- **WHAT TO DO**
Reproduce the data below line by line, from its first line to the line with "(** [x = ...; if x is None: raise e]. *)", both included, and nothing past that point.

- **PROVIDED DATA**

(* ===== verification/Effects.v ===== *)
(** * Stateful operations that may raise

    The services of the source are coroutines over one database session: they
    read and write rows and raise exceptions.  [M S A] is such an operation
    over a state [S]: it returns a value or an exception, and the state it has
    reached in either case, because a caller that catches the exception goes
    on with the rows as they were left. *)

From S2P Require Import Prelude Exceptions.

Inductive result (A : Type) :=
  | Ok (a : A)
  | Raise (e : exn).
Arguments Ok {A} a.
Arguments Raise {A} e.

#[export] Instance Ok_inj {A} : Inj (=) (=) (@Ok A).
Proof. by intros a b [= ->]. Qed.

#[export] Instance result_eq_dec `{EqDecision A} : EqDecision (result A).
Proof. solve_decision. Defined.

Definition M (S A : Type) : Type := S → result A * S.

#[export] Instance M_ret {S} : MRet (M S) := λ A a s, (Ok a, s).
#[export] Instance M_bind {S} : MBind (M S) := λ A B k m s,
  match m s with
  | (Ok a, s') => k a s'
  | (Raise e, s') => (Raise e, s')
  end.

Definition raise {S A} (e : exn) : M S A := λ s, (Raise e, s).
Definition get {S} : M S S := λ s, (Ok s, s).
Definition gets {S A} (f : S → A) : M S A := λ s, (Ok (f s), s).
Definition modify {S} (f : S → S) : M S () := λ s, (Ok (), f s).

(** [if b: raise e]. *)
Definition raise_if {S} (b : bool) (e : exn) : M S () := if b then raise e else mret ().
(** [if b: m]. *)
Definition when {S} (b : bool) (m : M S ()) : M S () := if b then m else mret ().
(** [try: m except <class>: handler]. *)
Definition try_except {S A} (m : M S A) (catch : exn → bool) (h : exn → M S A) : M S A := λ s,
  match m s with
  | (Ok a, s') => (Ok a, s')
  | (Raise e, s') => if catch e then h e s' else (Raise e, s')
  end.
(** [x = ...; if x is None: raise e]. *)
Definition some_or_raise {S A} (o : option A) (e : exn) : M S A :=
  match o with Some a => mret a | None => raise e end.
(** A pure computation that may raise. *)
Definition lift {S A} (r : result A) : M S A := λ s, (r, s).
(** [for x in l: f(x)]. *)
Fixpoint for_each {S A} (l : list A) (f : A → M S ()) : M S () :=
  match l with
  | [] => mret ()
  | a :: l => f a ;; for_each l f
  end.

#[export] Instance result_ret : MRet result := λ A a, Ok a.
#[export] Instance result_bind : MBind result := λ A B k m,
  match m with Ok a => k a | Raise e => Raise e end.

(** *** Runs that return *)

Lemma result_bind_ok {A B} (m : result A) (k : A → result B) b : m ≫= k = Ok b → ∃ a, m = Ok a ∧ k a = Ok b.
Proof. destruct m as [a|e]; [eauto|discriminate]. Qed.

Lemma mapM_ok {A B} (f : A → result B) l k : mapM f l = Ok k → Forall2 (λ x y, f x = Ok y) l k.
Proof.
  revert k; induction l as [|x l IH]; intros k.
  - intros H. inversion H. constructor.
  - intros (y & Hy & (k' & Hk & H)%result_bind_ok)%result_bind_ok. inversion H; subst. constructor; auto.
Qed.

(** Takes apart a run that returns, one call at a time. *)
Ltac ok_step :=
  match goal with
  | H : Ok _ = Ok _ |- _ => apply (inj Ok) in H
  | H : Raise _ = Ok _ |- _ => discriminate H
  | H : _ ≫= _ = Ok _ |- _ => apply result_bind_ok in H; destruct H as (? & ? & H); cbv beta in H
  end.
Ltac ok_steps := repeat ok_step.

(** ** Weakest preconditions

    [wp m s Q]: run from [s], [m] ends in a result and a state satisfying
    [Q]. *)
Definition wp {S A} (m : M S A) (s : S) (Q : result A → S → Prop) : Prop :=
  Q (m s).1 (m s).2.

Section wp.
Context {S A B : Type}.
Implicit Types (s : S).
Lemma all_slot_starts_lookup slot o c i :
  0 < slot → o <= c →
  all_slot_starts slot o c !! i =
  if decide (i < slot_count slot o c)%nat then Some (o + Z.of_nat i * slot) else None.
Proof.
  intros Hslot Hoc. rewrite all_slot_starts_seq by done. rewrite list_lookup_fmap.
  case_decide.
  - by rewrite lookup_seq_lt.
  - by rewrite lookup_seq_ge by lia.
Qed.

Lemma elem_of_free_set free slot starts i :
  i ∈ free_set free slot starts ↔ ∃ ss, starts !! i = Some ss ∧ slot_is_free free slot ss = true.
Proof.
  unfold free_set. rewrite list_elem_of_fmap. split.
  - intros ([j ss] & -> & Hin). apply elem_of_filter_list in Hin as [Hin Hf]. exists ss.
    split; [|done]. simpl. apply list_elem_of_lookup in Hin as [k Hk].
    apply lookup_zip_with_Some in Hk as (j' & ss' & [= -> ->] & Hj & Hss).
    by apply lookup_seq in Hj as [-> _].
  - intros (ss & Hss & Hf). exists (i, ss). split; [done|]. apply elem_of_filter_list.
    split; [|done]. apply list_elem_of_lookup. exists i. apply lookup_zip_with_Some.
    exists i, ss. split_and!; [done| |done]. apply lookup_seq. split; [done|].
    by apply lookup_lt_Some in Hss.
Qed.

Lemma slot_is_free_spec free slot ss :
  separated free → Forall nonempty free → 0 < slot →
  slot_is_free free slot ss = true ↔ ∀ t, ss <= t < ss + slot → covers free t.
Proof.
  intros Hs Hn Hslot. rewrite separated_window by (done || lia). unfold slot_is_free.
  rewrite existsb_exists, Exists_exists. setoid_rewrite list_elem_of_In.
  split; intros (iv & Hin & H); exists iv; split; try done.
  - breflect. done.
  - by rewrite !andb_true_iff, !Z.leb_le.
Qed.

(** The lookup of a generated block. *)
Lemma generate_blocks_lookup free all blocked slot_minutes o c dur i :
  0 < slot_minutes → o <= c →
  generate_blocks free all blocked slot_minutes o c dur !! i =
  let slot := slot_minutes * minute in
  if decide (i < slot_count slot o c)%nat then
    let ss := o + Z.of_nat i * slot in
    Some (if forallb (λ k, (i + k)%nat in? free_set free slot (all_slot_starts slot o c))
               (seq 0 (slots_needed dur slot_minutes))
          then TimeBlock_new ss (ss + slot) true AVAILABLE
          else TimeBlock_new ss (ss + slot) false BOOKING)
  else None.
Proof.
  intros Hslot Hoc. unfold generate_blocks. cbv zeta. rewrite list_lookup_imap.
  assert (0 < slot_minutes * minute) as Hs by (unfold minute; lia).
  rewrite all_slot_starts_lookup by done. case_decide as Hi; [|done]. simpl.
  f_equal. case_match; [done|]. unfold classify_blocking_reason.
  assert (o + Z.of_nat i * (slot_minutes * minute) + slot_minutes * minute <= c).
  { unfold slot_count in Hi.
    pose proof (Z.mul_div_le (c - o) (slot_minutes * minute) ltac:(lia)).
    assert (Z.of_nat i + 1 <= (c - o) / (slot_minutes * minute)) by lia. nia. }
  destruct (_ <? _) eqn:E1; breflect; [nia|]. destruct (_ <? _) eqn:E2; breflect; [nia|]. done.
Qed.

Lemma slots_needed_pos dur slot_minutes : (1 <= slots_needed dur slot_minutes)%nat.
Proof. unfold slots_needed. lia. Qed.

(** A run of free slots is a free window. *)
Lemma slot_run_free free slot o c i n :
  0 < slot → o <= c → separated free → Forall nonempty free → (1 <= n)%nat →
  (∀ t, covers free t → o <= t < c) →
  let ss := o + Z.of_nat i * slot in
  forallb (λ k, (i + k)%nat in? free_set free slot (all_slot_starts slot o c)) (seq 0 n) = true ↔
  ∀ t, ss <= t < ss + Z.of_nat n * slot → covers free t.
Proof.
  intros Hslot Hoc Hs Hn Hn1 Hwin ss. rewrite forallb_forall.
  setoid_rewrite in_seq. setoid_rewrite bool_decide_eq_true. setoid_rewrite elem_of_free_set.
  split.
  - intros Hall t Ht. set (k := Z.to_nat ((t - ss) / slot)).
    assert (Z.of_nat k = (t - ss) / slot) as Hk by (unfold k; rewrite Z2Nat.id; [done|apply Z.div_pos; lia]).
    pose proof (Z.div_mod (t - ss) slot). pose proof (Z.mod_pos_bound (t - ss) slot).
    destruct (Hall k) as (x & Hx & Hf); [split; nia|].
    rewrite all_slot_starts_lookup in Hx by done. case_decide; simplify_eq.
      refine (proj1 (slot_is_free_spec free slot _ Hs Hn Hslot) Hf t _). nia.
  - intros Hall k [_ Hk]. simpl in Hk. exists (o + Z.of_nat (i + k) * slot). split.
    + rewrite all_slot_starts_lookup by done. rewrite decide_True; [done|].
      assert (o + Z.of_nat (i + k) * slot + slot <= c) as Hend.
      { assert (covers free (ss + (Z.of_nat k + 1) * slot - 1)) as Hc by (apply Hall; nia).
        apply Hwin in Hc. nia. }
      unfold slot_count. assert (Z.of_nat (i + k) + 1 <= (c - o) / slot); [|lia].
      apply Z.div_le_lower_bound; nia.
    + apply slot_is_free_spec; [done..|]. intros t Ht. apply Hall. nia.
Qed.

- **RESPONSE**
(* ===== verification/Effects.v ===== *)
(** * Stateful operations that may raise

    The services of the source are coroutines over one database session: they
    read and write rows and raise exceptions.  [M S A] is such an operation
    over a state [S]: it returns a value or an exception, and the state it has
    reached in either case, because a caller that catches the exception goes
    on with the rows as they were left. *)

From S2P Require Import Prelude Exceptions.

Inductive result (A : Type) :=
  | Ok (a : A)
  | Raise (e : exn).
Arguments Ok {A} a.
Arguments Raise {A} e.

#[export] Instance Ok_inj {A} : Inj (=) (=) (@Ok A).
Proof. by intros a b [= ->]. Qed.

#[export] Instance result_eq_dec `{EqDecision A} : EqDecision (result A).
Proof. solve_decision. Defined.

Definition M (S A : Type) : Type := S → result A * S.

#[export] Instance M_ret {S} : MRet (M S) := λ A a s, (Ok a, s).
#[export] Instance M_bind {S} : MBind (M S) := λ A B k m s,
  match m s with
  | (Ok a, s') => k a s'
  | (Raise e, s') => (Raise e, s')
  end.

Definition raise {S A} (e : exn) : M S A := λ s, (Raise e, s).
Definition get {S} : M S S := λ s, (Ok s, s).
Definition gets {S A} (f : S → A) : M S A := λ s, (Ok (f s), s).
Definition modify {S} (f : S → S) : M S () := λ s, (Ok (), f s).

(** [if b: raise e]. *)
Definition raise_if {S} (b : bool) (e : exn) : M S () := if b then raise e else mret ().
(** [if b: m]. *)
Definition when {S} (b : bool) (m : M S ()) : M S () := if b then m else mret ().
(** [try: m except <class>: handler]. *)
Definition try_except {S A} (m : M S A) (catch : exn → bool) (h : exn → M S A) : M S A := λ s,
  match m s with
  | (Ok a, s') => (Ok a, s')
  | (Raise e, s') => if catch e then h e s' else (Raise e, s')
  end.
(** [x = ...; if x is None: raise e]. *)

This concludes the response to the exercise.